Comment Letter
Comment Letter
Share

May 29, 2001

Commissioner Frederik Bolkestein
European Commission
Av. de Cortenberg, 107
B 1049
Brussels, Belgium

Dear Commissioner Bolkestein:

The Investment Company Institute appreciates the opportunity to comment on the second consultation of the European Commission on a new capital adequacy framework for credit institutions and investment firms. The Institute is the national association of the US investment company industry.  1 Many of our members manage European mutual funds and pension funds through their European-based affiliates.
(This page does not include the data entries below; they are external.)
(** C33: the constant-divisor routines divide exactly below [exact_below d]: for
    12, 80, 94 and 130 that is every 32-bit dividend, for the other magic
    numbers it is the stated bound, and for a divisor without a magic number it
    is twice the divisor; there the remainder is exact as well. *)
Theorem udivsi3_correct d n :
  0 < d < 2 ^ 32 → in_range 32 n → n < exact_below d →
  ModDiv.udivsi3_const_divisor d n = n / d ∧ ModDiv.umodsi3_const_divisor d n = n mod d.
Proof.
  unfold in_range. change (2 ^ 32) with 4294967296. intros Hd Hn He.
  pose proof (udivsi3_exact d n Hd Hn He) as Hq. split; [done|].
  unfold ModDiv.umodsi3_const_divisor. rewrite Hq.
  pose proof (Z.div_mod n d). pose proof (Z.mod_pos_bound n d).
  assert (0 <= n / d * d) by (apply Z.mul_nonneg_nonneg; [apply Z.div_pos|]; lia).
  rewrite (u32_small (n / d * d)) by lia. rewrite u32_small by lia. lia.
Qed.

Lemma udivsi3_correct_witness :
  ModDiv.udivsi3_const_divisor 94 4294967295 = 45691141
  ∧ ModDiv.umodsi3_const_divisor 94 4294967295 = 41.
Proof. apply (udivsi3_correct 94 4294967295); by vm_compute. Defined.

(** The bounds are exact for the magic numbers, and the generic routine fails
    at the bound for many divisors: its mask [s] is 0 or 1, so [d & s] is not
    the divisor. *)
Example udivsi3_inexact :
  map (λ d, (ModDiv.udivsi3_const_divisor d (exact_below d), exact_below d / d)) [56; 70; 124; 140]
    = [(25565282, 25565281); (59497383, 59497382); (1282846, 1282845); (29748692, 29748691)]
  ∧ ModDiv.udivsi3_const_divisor 2 4 = 3 ∧ ModDiv.udivsi3_const_divisor 10 100 = 15.
Proof. by vm_compute. Qed.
The Commission’s consultative paper on capital adequacy is intended to complement the work of the Basel Committee on Banking Supervision while focusing on issues of particular concern to the European Union (EU). The Commission suggests in the consultation paper that a new capital charge based on operational risks could be introduced into the current capital regulatory framework. This approach would be consistent with the new proposed Basel Accord, which (among other things) would include explicit capital requirements for operational risk. Unlike the Basel Accord, which would impose the minimum capital requirements on banks, banking groups, and holding companies that are parents of banking groups, the Capital Adequacy Directive (CAD) and revisions thereto would apply the requirements of the directive to investment firms as well as to credit institutions. In addition, the revised CAD may affect management companies of UCITS funds for the first time if the UCITS amendments that reference the requirements for capital charges based on expenditures in the CAD are adopted. In light of the potentially broad application of the revised CAD to EU-based institutions, we are writing to share our comments regarding the Commission’s consultation paper.

Capital Requirements Should Reflect Risks of Asset Management

As an initial matter, we believe it would be unwise to introduce into the CAD the Basel Committee’s proposal to impose capital requirements based on operational risks for asset management firms without first clearly identifying the specific operational risks involved in asset management. We believe that the businesses of banking and asset management are fundamentally different and that any capital requirement imposed on institutions that engage in these diverse activities must take into consideration the separate risks involved in these businesses.2

In contrast to the business of banking, the business of managing assets does not require large amounts of capital to protect investors. First, the business of asset management itself is not capital intensive. Second, because client assets typically are not in the custody of the asset manager, they are not at risk if the asset manager experiences financial reverses.

Regulatory capital requirements should be set at levels commensurate with the activities in which asset management firms are engaged to avoid the imposition of inappropriate requirements. For this reason, a careful study of the operational risks involved in asset management should be undertaken before the Commission develops approaches that would calibrate capital to the operational risks of asset management.

Calculation of Capital Should Take into Account Risk Mitigation Techniques

In the consultation paper, the Commission also states that harmonized principles should be developed to recognize risk mitigation techniques under the internal measurement approach for assessing operational risks.3 We would encourage the Commission to permit asset management firms to reduce capital charges for factors that mitigate operational risk generally regardless of the methodology used to calculate operational risks.

For example, certain aspects of mutual fund regulation—including provisions that address operations of mutual funds (such as strict regulation of valuation of fund portfolios), provide for annual audit by independent accountants, require bonding, or establish investor compensation schemes to protect against fraud by employees of mutual funds—help mitigate against operational risk and therefore should reduce the amount of capital that must be held by managers of these funds. In addition, the availability and widespread practice of using insurance to cover operational risk also should be recognized as appropriate alternatives to regulatory capital requirements.

* * *

If we can provide any other information or if you would like to discuss further any issues, please call me at (202) 326-5826 or Jennifer Choi at (202) 326-5810.

Very truly yours,

Mary S. Podesta
Senior Counsel

Attachment

ENDNOTES

1 The Institute’s membership includes 8,500 open-end investment companies ("mutual funds"), 492 closed-end investment companies, and 8 sponsors of unit investment trusts. Our mutual fund members have assets in excess of $6.6 trillion, accounting for approximately 95% of total US industry assets, and over 83.5 million individual shareholders.

2 We have expressed our concerns on these matters in a letter to the Basel Committee, a copy of which is attached.

3 The Commission would permit risk mitigation techniques under the standardized approach only for mandatory professional liability insurance.